» WHAT TO WORK ON
From the data below, set down exactly the lines between the one holding "loop n (fun s =>" and the one holding "printint (i32 a) 10", inclusive, and no others.

» RECORDS TO USE

(* ===== verification/Console.v ===== *)
(** * Console output and input

    kernel/uart.c (the 16550 driver), kernel/printf.c and kernel/console.c. *)

From S2P Require Import Prelude CInt Memory KMonad Riscv KState Spinlock Sched.
From S2P Require Import KString Vm KAlloc.

Section Console.
Context `{Machine}.

(** ** Registers *)

Definition mmio_rd (a : Z) : K Z := fun s =>
  let '(v, d) := mmio_read a (devices (k_io s)) in
  Ok (v, s <| k_io := (k_io s) <| devices := d |> |>).
Definition mmio_wr (a v : Z) : K unit :=
  modify (set k_io (set devices (mmio_write a v))).

Definition RHR : Z := 0.
Definition THR : Z := 0.
Definition IER : Z := 1.
Definition IER_RX_ENABLE : Z := Z.shiftl 1 0.
Definition IER_TX_ENABLE : Z := Z.shiftl 1 1.
Definition FCR : Z := 2.
Definition FCR_FIFO_ENABLE : Z := Z.shiftl 1 0.
Definition FCR_FIFO_CLEAR : Z := Z.shiftl 3 1.
Definition LCR : Z := 3.
Definition LCR_EIGHT_BITS : Z := Z.shiftl 3 0.
Definition LCR_BAUD_LATCH : Z := Z.shiftl 1 7.
Definition LSR : Z := 5.
Definition LSR_TX_IDLE : Z := Z.shiftl 1 5.
Definition UART_TX_BUF_SIZE : Z := 32.

Definition ReadReg (reg : Z) : K Z := v <- mmio_rd (UART0 + reg) ;; ret (u8 v).
Definition WriteReg (reg v : Z) : K unit := mmio_wr (UART0 + reg) (u8 v).

Definition getuart : K uart := gets (fun s => uart_ (k_io s)).
Definition setuart (f : uart -> uart) : K unit := modify (set k_io (set uart_ f)).

(** ** The UART driver *)

Definition uartinit : K unit :=
  WriteReg IER 0 ;;;
  WriteReg LCR LCR_BAUD_LATCH ;;;
  WriteReg 0 3 ;;;
  WriteReg 1 0 ;;;
  WriteReg LCR LCR_EIGHT_BITS ;;;
  WriteReg FCR (Z.lor FCR_FIFO_ENABLE FCR_FIFO_CLEAR) ;;;
  WriteReg IER (Z.lor IER_TX_ENABLE IER_RX_ENABLE) ;;;
  initlock Luart "uart".

(** [while(1)]: each iteration that does not return sends a byte, and the
    buffer holds at most [UART_TX_BUF_SIZE]. *)
Definition uartstart : K unit :=
  loop (S (Z.to_nat UART_TX_BUF_SIZE)) (fun _ =>
    u <- getuart ;;
    if uart_tx_w u =? uart_tx_r u then ret (inr tt)
    else
      lsr <- ReadReg LSR ;;
      if Z.land lsr LSR_TX_IDLE =? 0 then ret (inr tt)
      else
        u <- getuart ;;
        let c := default 0 (uart_tx_buf u !! Z.to_nat (uart_tx_r u mod UART_TX_BUF_SIZE)) in
        setuart (set uart_tx_r (fun r => u64 (r + 1))) ;;;
        wakeup Cuartr ;;;
        WriteReg THR c ;;;
        ret (inl tt)) tt.

Definition uartputc (c : Z) : K unit :=
  acquire Luart ;;;
  panicked <- gets (fun s => panicked (k_io s)) ;;
  if negb (panicked =? 0) then diverge
  else
    loop rounds (fun _ =>
      u <- getuart ;;
      if uart_tx_w u =? u64 (uart_tx_r u + UART_TX_BUF_SIZE) then
        sleep Cuartr Luart ;;; ret (inl tt)
      else ret (inr tt)) tt ;;;
    setuart (fun u => u <| uart_tx_buf :=
      <[Z.to_nat (uart_tx_w u mod UART_TX_BUF_SIZE) := u8 c]> (uart_tx_buf u) |>) ;;;
    setuart (set uart_tx_w (fun w => u64 (w + 1))) ;;;
    uartstart ;;;
    release Luart.

Definition uartputc_sync (c : Z) : K unit :=
  push_off ;;;
  panicked <- gets (fun s => panicked (k_io s)) ;;
  if negb (panicked =? 0) then diverge
  else
    loop rounds (fun _ =>
      lsr <- ReadReg LSR ;;
      if Z.land lsr LSR_TX_IDLE =? 0 then ret (inl tt) else ret (inr tt)) tt ;;;
    WriteReg THR c ;;;
    pop_off.

Definition uartgetc : K Z :=
  lsr <- ReadReg LSR ;;
  if negb (Z.land lsr 1 =? 0) then ReadReg RHR else ret (-1).

(** ** Printing *)

Definition BACKSPACE : Z := 0x100.

Definition consputc (c : Z) : K unit :=
  if c =? BACKSPACE then
    uartputc_sync 8 ;;; uartputc_sync 32 ;;; uartputc_sync 8
  else uartputc_sync c.

(** [digits[d]] *)
Definition digit (d : Z) : Z := if d <? 10 then 48 + d else 97 + (d - 10).

(** The [do] loop of [printint]: the characters in the order they enter
    [buf], least significant first; 16 is the size of [buf]. *)
Fixpoint printint_digits (k : nat) (x base : Z) : list Z :=
  match k with
  | O => []
  | S k =>
      digit (x mod base) ::
      (if x / base =? 0 then [] else printint_digits k (x / base) base)
  end.

(** The characters [printint] leaves in [buf]. *)
Definition printint_buf (xx base : Z) (sign : bool) : list Z :=
  let neg := sign && (xx <? 0) in
  let x := if neg then u32 (- xx) else u32 xx in
  printint_digits 16 x base ++ (if neg then [45] else []).

Fixpoint putchars (l : list Z) : K unit :=
  match l with
  | [] => ret tt
  | c :: l => consputc c ;;; putchars l
  end.

Definition printint (xx base : Z) (sign : bool) : K unit :=
  putchars (rev (printint_buf xx base sign)).

Definition printptr (x : Z) : K unit :=
  consputc 48 ;;;
  consputc 120 ;;;
  loop 17 (fun '(i, x) =>
    if i <? 16 then
      consputc (digit (Z.shiftr x (8 * 8 - 4))) ;;;
      ret (inl (i + 1, u64 (Z.shiftl x 4)))
    else ret (inr tt)) (0, x).

(** [for(; *s; s++) consputc( *s );] *)
Definition printstr (s : Z) : K unit :=
  n <- ram_fuel s ;;
  loop n (fun s =>
    c <- onram (ld8 s) ;;
    if negb (c =? 0) then consputc c ;;; ret (inl (s + 1)) else ret (inr tt)) s.

(** The format string is a constant of the source; [ap] holds the arguments
    as words. *)
Fixpoint printf_loop (fmt : list Z) (ap : list Z) : K unit :=
  match fmt with
  | [] => ret tt
  | c :: fmt =>
      if c =? 0 then ret tt
      else if negb (c =? 37) then consputc c ;;; printf_loop fmt ap
      else
        match fmt with
        | [] => ret tt
        | c :: fmt =>
            if c =? 0 then ret tt
            else if c =? 100 then
              a <- some_or_fault (head ap) ;;
              printint (i32 a) 10 true ;;; printf_loop fmt (tail ap)
            else if c =? 120 then
              a <- some_or_fault (head ap) ;;
              printint (i32 a) 16 true ;;; printf_loop fmt (tail ap)
            else if c =? 112 then
              a <- some_or_fault (head ap) ;;
              printptr (u64 a) ;;; printf_loop fmt (tail ap)
            else if c =? 115 then
              a <- some_or_fault (head ap) ;;
              (if u64 a =? 0 then putchars [40; 110; 117; 108; 108; 41] else printstr (u64 a)) ;;;
              printf_loop fmt (tail ap)
            else if c =? 37 then consputc 37 ;;; printf_loop fmt ap
            else consputc 37 ;;; consputc c ;;; printf_loop fmt ap
        end
  end.

Definition printf (fmt : string) (ap : list Z) : K unit :=
  locking <- gets (fun s => pr_locking (k_io s)) ;;
  (if negb (locking =? 0) then acquire Lpr else ret tt) ;;;
  printf_loop (string_bytes fmt) ap ;;;
  (if negb (locking =? 0) then release Lpr else ret tt).

Definition printfinit : K unit :=
  initlock Lpr "pr" ;;;
  modify (set k_io (set pr_locking (fun _ => 1))).

(** kernel/proc.c: the process listing. *)
Definition state_name (s : procstate) : string :=
  match s with
  | UNUSED => "unused" | USED => "used" | SLEEPING => "sleep " | RUNNABLE => "runble"
  | RUNNING => "run   " | ZOMBIE => "zombie"
  end.

Definition newline : string := String (Ascii.ascii_of_nat 10) EmptyString.

Definition procdump : K unit :=
  printf newline [] ;;;
  for_each nproc 0 (fun i =>
    let p := Z.to_nat i in
    pr <- getproc p ;;
    if bool_decide (p_state pr = UNUSED) then ret tt
    else
      with_string (state_name (p_state pr)) (fun state =>
        printf "%d %s %s" [p_pid pr; state; proc_name p]) ;;;
      printf newline []).

(** ** The console *)

Definition INPUT_BUF_SIZE : Z := 128.
Definition C_ (x : Z) : Z := x - 64.
Definition getcons : K cons := gets (fun s => cons_ (k_io s)).
Definition setcons (f : cons -> cons) : K unit := modify (set k_io (set cons_ f)).

Definition consolewrite (user_src : bool) (src n : Z) : K Z :=
  loop (S (Z.to_nat n)) (fun i =>
    if i <? n then
      frame 16 (fun c =>
        r <- either_copyin c user_src (u64 (src + i)) 1 ;;
        if r =? -1 then ret (inr i)
        else
          ch <- onram (ld8 c) ;;
          uartputc ch ;;;
          ret (inl (i + 1)))
    else ret (inr i)) 0.

(** The wait for input: [true] when there is some, [false] when killed. *)
Definition console_wait : K bool :=
  loop rounds (fun _ =>
    c <- getcons ;;
    if cons_r c =? cons_w c then
      p <- curproc ;;
      k <- killed p ;;
      if negb (k =? 0) then ret (inr false)
      else sleep Cconsr Lcons ;;; ret (inl tt)
    else ret (inr true)) tt.

Definition consoleread (user_dst : bool) (dst n : Z) : K Z :=
  let target := u32 n in
  acquire Lcons ;;;
  r <- loop (S (Z.to_nat n)) (fun '(dst, n) =>
    if 0 <? n then
      ok <- console_wait ;;
      if negb ok then ret (inr None)
      else
        s <- getcons ;;
        let c := default 0 (cons_buf s !! Z.to_nat (cons_r s mod INPUT_BUF_SIZE)) in
        setcons (set cons_r (fun r => u32 (r + 1))) ;;;
        if c =? C_ 68 then
          (if u32 n <? target then setcons (set cons_r (fun r => u32 (r - 1))) else ret tt) ;;;
          ret (inr (Some n))
        else
          frame 16 (fun cbuf =>
            onram (st8 cbuf c) ;;;
            e <- either_copyout user_dst dst cbuf 1 ;;
            if e =? -1 then ret (inr (Some n))
            else if c =? 10 then ret (inr (Some (n - 1)))
            else ret (inl (u64 (dst + 1), n - 1)))
    else ret (inr (Some n))) (dst, n) ;;
  release Lcons ;;;
  match r with
  | None => ret (-1)
  | Some n => ret (i32 (target - u32 n))
  end.

(** Kill line: back up to the last newline. *)
Definition consoleintr_kill : K unit :=
  loop (S (Z.to_nat INPUT_BUF_SIZE)) (fun _ =>
    s <- getcons ;;
    if negb (cons_e s =? cons_w s) &&
       negb (default 0 (cons_buf s !! Z.to_nat (u32 (cons_e s - 1) mod INPUT_BUF_SIZE)) =? 10)
    then
      setcons (set cons_e (fun e => u32 (e - 1))) ;;;
      consputc BACKSPACE ;;;
      ret (inl tt)
    else ret (inr tt)) tt.

Definition consoleintr (c : Z) : K unit :=
  acquire Lcons ;;;
  (if c =? C_ 80 then procdump
   else if c =? C_ 85 then consoleintr_kill
   else if (c =? C_ 72) || (c =? 127) then
     s <- getcons ;;
     if negb (cons_e s =? cons_w s) then
       setcons (set cons_e (fun e => u32 (e - 1))) ;;;
       consputc BACKSPACE
     else ret tt
   else
     s <- getcons ;;
     if negb (c =? 0) && (u32 (cons_e s - cons_r s) <? INPUT_BUF_SIZE) then
       let c := if c =? 13 then 10 else c in
       consputc c ;;;
       setcons (fun s => s <| cons_buf :=
         <[Z.to_nat (cons_e s mod INPUT_BUF_SIZE) := u8 c]> (cons_buf s) |>) ;;;
       setcons (set cons_e (fun e => u32 (e + 1))) ;;;
       s <- getcons ;;
       if (c =? 10) || (c =? C_ 68) || (u32 (cons_e s - cons_r s) =? INPUT_BUF_SIZE) then
         setcons (fun s => s <| cons_w := cons_e s |>) ;;;
         wakeup Cconsr
       else ret tt
     else ret tt) ;;;
  release Lcons.

(** [devsw[CONSOLE]] *)
Definition CONSOLE : nat := 1.

Definition consoleinit : K unit :=
  initlock Lcons "cons" ;;;
  uartinit ;;;
  modify (set k_io (set devsw (alter (fun d => (Some Consoleread, snd d)) CONSOLE))) ;;;
  modify (set k_io (set devsw (alter (fun d => (fst d, Some Consolewrite)) CONSOLE))).

(** kernel/uart.c: the interrupt. *)
Definition uartintr : K unit :=
  loop rounds (fun _ =>
    c <- uartgetc ;;
    if c =? -1 then ret (inr tt) else consoleintr c ;;; ret (inl tt)) tt ;;;
  acquire Luart ;;;
  uartstart ;;;
  release Luart.
End Console.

» RESPONSE TO THIS TASK
  loop n (fun s =>
    c <- onram (ld8 s) ;;
    if negb (c =? 0) then consputc c ;;; ret (inl (s + 1)) else ret (inr tt)) s.

(** The format string is a constant of the source; [ap] holds the arguments
    as words. *)
Fixpoint printf_loop (fmt : list Z) (ap : list Z) : K unit :=
  match fmt with
  | [] => ret tt
  | c :: fmt =>
      if c =? 0 then ret tt
      else if negb (c =? 37) then consputc c ;;; printf_loop fmt ap
      else
        match fmt with
        | [] => ret tt
        | c :: fmt =>
            if c =? 0 then ret tt
            else if c =? 100 then
              a <- some_or_fault (head ap) ;;
              printint (i32 a) 10 true ;;; printf_loop fmt (tail ap)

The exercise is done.